Show, from the records below, all lines that contain the word "exactly".

──────── ENTRIES SHOWN ────────

(* ===== verification/SockSpec.v ===== *)
(** Properties of [Sock]: the conversion of lines, the writes in chunks, and the loop
    that copies between the standard streams and a TCP connection. *)

From S2P Require Import Prelude Net Sys Error Wrap SockAddr Io IoSpec Connect TcpServ Packet Oob Udp Ends Sock.

(** * Lines *)

(** Each newline with a return before it, and the text without returns. *)
Definition to_crlf (s : list Z) : list Z :=
  concat (map (λ c, if decide (c = ch_nl) then [ch_cr; c] else [c]) s).
Definition no_cr (s : list Z) : list Z := filter (λ c, c ≠ ch_cr) s.
Definition newlines (s : list Z) : Z := count (λ c, c = ch_nl) s.

Lemma to_crlf_app s t : to_crlf (s ++ t) = to_crlf s ++ to_crlf t.
Proof. unfold to_crlf. by rewrite map_app, concat_app. Qed.

Lemma no_cr_app s t : no_cr (s ++ t) = no_cr s ++ no_cr t.
Proof. apply filter_app. Qed.

Lemma to_crlf_cons c s :
  to_crlf (c :: s) = (if decide (c = ch_nl) then [ch_cr; c] else [c]) ++ to_crlf s.
Proof. done. Qed.

Lemma newlines_cons c s : newlines (c :: s) = (if decide (c = ch_nl) then 1 else 0) + newlines s.
Proof. unfold newlines. by rewrite count_cons. Qed.

Lemma newlines_nonneg s : 0 <= newlines s.
Proof. apply count_nonneg. Qed.

Lemma to_crlf_length s : Z.of_nat (length (to_crlf s)) = Z.of_nat (length s) + newlines s.
Proof.
  induction s as [|c s IH]; [done|]. rewrite to_crlf_cons, newlines_cons, length_app.
  case_decide; simpl; lia.
Qed.

Lemma no_cr_to_crlf s : no_cr (to_crlf s) = no_cr s.
Proof.
  induction s as [|c s IH]; [done|]. rewrite to_crlf_cons, no_cr_app, IH.
  change (c :: s) with ([c] ++ s). rewrite (no_cr_app [c] s). f_equal. by case_decide; subst.
Qed.

Lemma no_cr_id s : ch_cr ∉ s → no_cr s = s.
Proof.
  induction s as [|c s IH]; [done|]. intros [Hc Hs]%not_elem_of_cons. unfold no_cr.
  rewrite filter_cons_True by congruence. f_equal. by apply IH.
Qed.

Lemma crlf_add_loop_spec dstsize lenout s :
  crlf_add_loop dstsize lenout s =
    if decide (newlines s = 0 ∨ lenout + newlines s < dstsize) then Some (to_crlf s) else None.
Proof.
  revert lenout. induction s as [|c s IH]; intros lenout; [by rewrite decide_True by by left|].
  cbn [crlf_add_loop]. rewrite to_crlf_cons, newlines_cons, !IH. pose proof (newlines_nonneg s).
  decide_all; done || lia.
Qed.

Lemma crlf_strip_loop_spec dstsize lenout s :
  crlf_strip_loop dstsize lenout s =
    if decide (no_cr s = [] ∨ lenout + Z.of_nat (length (no_cr s)) < dstsize) then Some (no_cr s) else None.
Proof.
  revert lenout. induction s as [|c s IH]; intros lenout; [by rewrite decide_True by by left|].
  cbn [crlf_strip_loop]. unfold no_cr in *. rewrite filter_cons, !IH.
  destruct (decide (c ≠ ch_cr)) as [Hc|Hc]; [|done].
  assert (Hl : ∀ l : list Z, l = [] ∨ (0 < length l)%nat) by (intros [|]; simpl; auto with lia).
  destruct (Hl (filter (λ c, c ≠ ch_cr) s)) as [E|Hpos].
  - rewrite E. cbn [length]. decide_all; done || lia.
  - cbn [length].
    assert (filter (λ c, c ≠ ch_cr) s ≠ []) by (intros E; rewrite E in Hpos; simpl in Hpos; lia).
    repeat case_decide; try done; exfalso; naive_solver lia.
Qed.

(** C38: What [crlf_add] and [crlf_strip] store is the text with a return before each
    newline and the text without returns, within the destination.  [crlf_add] ends
    the program exactly when the text alone is longer than the destination, or
    when it has a newline and the result is as long as the destination or longer:
    a text without newlines may fill the destination, a result with returns may
    not.  [crlf_strip] ends it exactly when something is left and is as long as the
    destination or longer.  A text without returns is the same after both, when
    the second destination is longer than it. *)
Theorem crlf_round_trip dstsize dstsize' s :
  crlf_add dstsize s =
    (if decide (Z.of_nat (length s) <= dstsize ∧
                (newlines s = 0 ∨ Z.of_nat (length (to_crlf s)) < dstsize))
     then Some (to_crlf s) else None) ∧
  crlf_strip dstsize s =
    (if decide (no_cr s = [] ∨ Z.of_nat (length (no_cr s)) < dstsize) then Some (no_cr s) else None) ∧
  (∀ t, crlf_add dstsize s = Some t →
     Z.of_nat (length t) <= dstsize ∧
     (ch_cr ∉ s → Z.of_nat (length s) < dstsize' → crlf_strip dstsize' t = Some s)).
Proof.
  assert (Hadd : crlf_add dstsize s = if decide (Z.of_nat (length s) <= dstsize ∧
      (newlines s = 0 ∨ Z.of_nat (length (to_crlf s)) < dstsize)) then Some (to_crlf s) else None).
  { unfold crlf_add. rewrite crlf_add_loop_spec, to_crlf_length. decide_all; done || lia. }
  split; [done|]. split; [apply crlf_strip_loop_spec|].
  intros t Ht. rewrite Hadd in Ht. case_decide as Hd; [|done]. injection Ht as <-.
  rewrite to_crlf_length in *. split; [pose proof (newlines_nonneg s); lia|].
  intros Hcr Hlen. unfold crlf_strip. rewrite crlf_strip_loop_spec, no_cr_to_crlf, no_cr_id by done.
  rewrite decide_True; [done|]. right. lia.
Qed.

Lemma crlf_round_trip_witness :
  ∃ t, crlf_add 1024 (str "ab" ++ [ch_nl]) = Some t ∧ crlf_strip 1024 t = Some (str "ab" ++ [ch_nl]).
Proof.
  destruct (crlf_round_trip 1024 1024 (str "ab" ++ [ch_nl])) as (_ & _ & H).
  exists (str "ab" ++ [ch_cr; ch_nl]). split; [reflexivity|].
  apply (H (str "ab" ++ [ch_cr; ch_nl])); [reflexivity|by_decide|simpl; lia].
Defined.

(** A full buffer without any return is refused. *)
Lemma crlf_strip_full : crlf_strip 1024 (repeat 65 1024) = None.
Proof. vm_compute. done. Qed.

(** * Chunks *)

Lemma chunk_size_enough n : 0 <= n → 1 <= chunk_size n ∧ n <= Z.of_nat UIO_MAXIOV * chunk_size n.
Proof.
  intros Hn. unfold chunk_size. set (m := Z.of_nat UIO_MAXIOV).
  assert (Hm : 0 < m) by done. pose proof (Z.div_mod n m ltac:(lia)). pose proof (Z.mod_pos_bound n m Hm).
  repeat case_decide; split; nia.
Qed.

Lemma make_iov_spec k chunksize ptr :
  1 <= chunksize → (1 <= k)%nat → Z.of_nat (length ptr) <= Z.of_nat k * chunksize →
  ∃ iov, make_iov k chunksize ptr = Some iov ∧ concat iov = ptr ∧ (length iov <= k)%nat.
Proof.
  intros Hc. revert ptr. induction k as [|k IH]; intros ptr Hk Hlen; [lia|]. cbn [make_iov].
  case_decide as Hge; case_decide as Hz.
  1,2: eexists; split; [done|]; simpl; rewrite app_nil_r; split; [apply take_ge; lia|lia].
  - destruct (IH (drop (Z.to_nat chunksize) ptr)) as (iov & -> & Hcat & Hl); [nia|rewrite length_drop; nia|].
    eexists. split; [done|]. simpl. rewrite Hcat. split; [apply take_drop|lia].
  - lia.
Qed.

Section io.
Context (K : kernel) `{!KernelIo K} (g : globals).

Lemma wp_write_chunks fd iov ntotal w (Q : outcome Z → world → Prop) :
  (∀ w', sent K fd (w_calls w') = sent K fd (w_calls w) ++ concat iov →
     Q (Val (ntotal + Z.of_nat (length (concat iov)))) w') →
  (∀ d w', d `prefix_of` concat iov → sent K fd (w_calls w') = sent K fd (w_calls w) ++ d → Q (Val (-1)) w') →
  wp K (write_chunks fd iov ntotal) w Q.
Proof.
  revert ntotal w. induction iov as [|c iov IH]; intros ntotal w HQ Herr; cbn [write_chunks concat].
  - wp_step. rewrite <- (Z.add_0_r ntotal). apply HQ. by rewrite app_nil_r.
  - do 3 wp_step. destruct (K _ (Cwrite fd c)) as [n|e] eqn:HW; cbn [bind_post res_int].
    + pose proof (write_count _ _ _ _ HW) as Hn. case_decide as Hd.
      * wp_step. apply (Herr (take (Z.to_nat n) c)); cbn [w_calls]; [|by rewrite sent_write, HW].
        exists (drop (Z.to_nat n) c ++ concat iov). by rewrite app_assoc, take_drop.
      * assert (Hs : sent K fd (Cwrite fd c :: w_calls w) = sent K fd (w_calls w) ++ c)
          by (rewrite sent_write, HW, take_ge by lia; done).
        apply IH; cbn [w_calls]; rewrite Hs.
        -- intros w' Hw'. rewrite <- app_assoc in Hw'. specialize (HQ w' Hw'). cbn [concat] in HQ.
           rewrite length_app in HQ. replace (ntotal + n + Z.of_nat (length (concat iov)))
             with (ntotal + Z.of_nat (length c + length (concat iov))) by lia. done.
        -- intros d w' Hd' Hw'. rewrite <- app_assoc in Hw'. apply (Herr (c ++ d)); [by apply prefix_app|done].
    + rewrite decide_True by lia. repeat wp_step. apply (Herr []); [apply prefix_nil|]. cbn [w_calls].
      by rewrite sent_write, HW.
Qed.

(** * The bytes of the four streams *)

(** What was received from a socket, peeking apart. *)
Fixpoint recvd (fd : Z) (cs : list call) : list Z :=
  match cs with
  | [] => []
  | Crecv fd' n flags :: cs' =>
      recvd fd cs' ++ (if decide (fd' = fd ∧ flags = 0) then
                         match K cs' (Crecv fd' n flags) with ROk l => l | RErr _ => [] end
                       else [])
  | _ :: cs' => recvd fd cs'
  end.

(** Calls that transfer no bytes but those written to [fd]. *)
Definition to_fd (fd : Z) (c : call) : Prop :=
  match c with
  | Cread _ _ | Crecv _ _ _ => False
  | Cwrite fd' _ => fd' = fd
  | _ => True
  end.

(** The streams other than what is sent to [fd] are as they were. *)
Definition keeps (fd : Z) (cs cs' : list call) : Prop :=
  (∀ fd', fd' ≠ fd → sent K fd' cs' = sent K fd' cs) ∧
  (∀ fd', received K fd' cs' = received K fd' cs) ∧ (∀ fd', recvd fd' cs' = recvd fd' cs).

Lemma fd_keeps_refl fd cs : keeps fd cs cs.
Proof. done. Qed.

Lemma fd_keeps_cons fd c cs : to_fd fd c → keeps fd cs (c :: cs).
Proof.
  intros Hc. split_and!; intros fd'; [intros Hne|..]; destruct c; simpl in Hc; try done;
    unfold sent, received; fold (sent K fd') (received K fd');
    unfold write_data, read_data; rewrite ?app_nil_r; try done.
  subst. by rewrite decide_False, app_nil_r by done.
Qed.

Lemma fd_keeps_trans fd cs cs1 cs2 : keeps fd cs cs1 → keeps fd cs1 cs2 → keeps fd cs cs2.
Proof.
  intros (H1 & H2 & H3) (H4 & H5 & H6). split_and!; intros fd'; [intros Hne|..].
  - by rewrite H4, H1.
  - by rewrite H5.
  - by rewrite H6.
Qed.

Lemma fd_keeps_app fd cs cs' : Forall (to_fd fd) cs' → keeps fd cs (cs' ++ cs).
Proof.
  induction 1 as [|c cs' Hc _ IH]; [apply fd_keeps_refl|]. eapply fd_keeps_trans; [exact IH|by apply fd_keeps_cons].
Qed.

(** Add to what is known of a program that it keeps the other streams. *)
Lemma wp_fd_keeps {A} fd (m : M A) w (Q0 Q : outcome A → world → Prop) :
  emits (to_fd fd) m → wp K m w Q0 →
  (∀ o w', Q0 o w' → keeps fd (w_calls w) (w_calls w') → Q o w') →
  wp K m w Q.
Proof.
  intros Hm H HQ. unfold wp in *. apply HQ; [done|].
  destruct (Hm K w) as (cs & -> & Hcs). by apply fd_keeps_app.
Qed.

(** A program that transfers no bytes: it writes to no descriptor at all. *)
Definition no_fd (c : call) : Prop :=
  match c with Cread _ _ | Crecv _ _ _ | Cwrite _ _ => False | _ => True end.
Definition same (cs cs' : list call) : Prop := ∀ fd, keeps fd cs cs'.

Lemma same_sent cs cs' fd : same cs cs' → sent K fd cs' = sent K fd cs.
Proof. intros H. apply (proj1 (H (fd + 1))). lia. Qed.

Lemma wp_same {A} (m : M A) w (Q : outcome A → world → Prop) :
  emits no_fd m → (∀ o w', same (w_calls w) (w_calls w') → o = (m K w).1 → Q o w') →
  wp K m w Q.
Proof.
  intros Hm HQ. unfold wp. apply HQ; [|done]. intros fd.
  destruct (Hm K w) as (cs & -> & Hcs). apply fd_keeps_app. eapply Forall_impl; [exact Hcs|].
  by intros [].
Qed.
(** * dowrite *)

Lemma emits_report_fd fd c : report_call c → to_fd fd c.
Proof. by destruct c. Qed.
Lemma emits_verbosely P text : (∀ t, P (Cfputs stderr t)) → emits P (verbosely g text).
Proof. intros HP. unfold verbosely, eprintf, void. emits_tac; done. Qed.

────────

§ **REPLY TO THE EXERCISE**:
    the program exactly when the text alone is longer than the destination, or
    not.  [crlf_strip] ends it exactly when something is left and is as long as the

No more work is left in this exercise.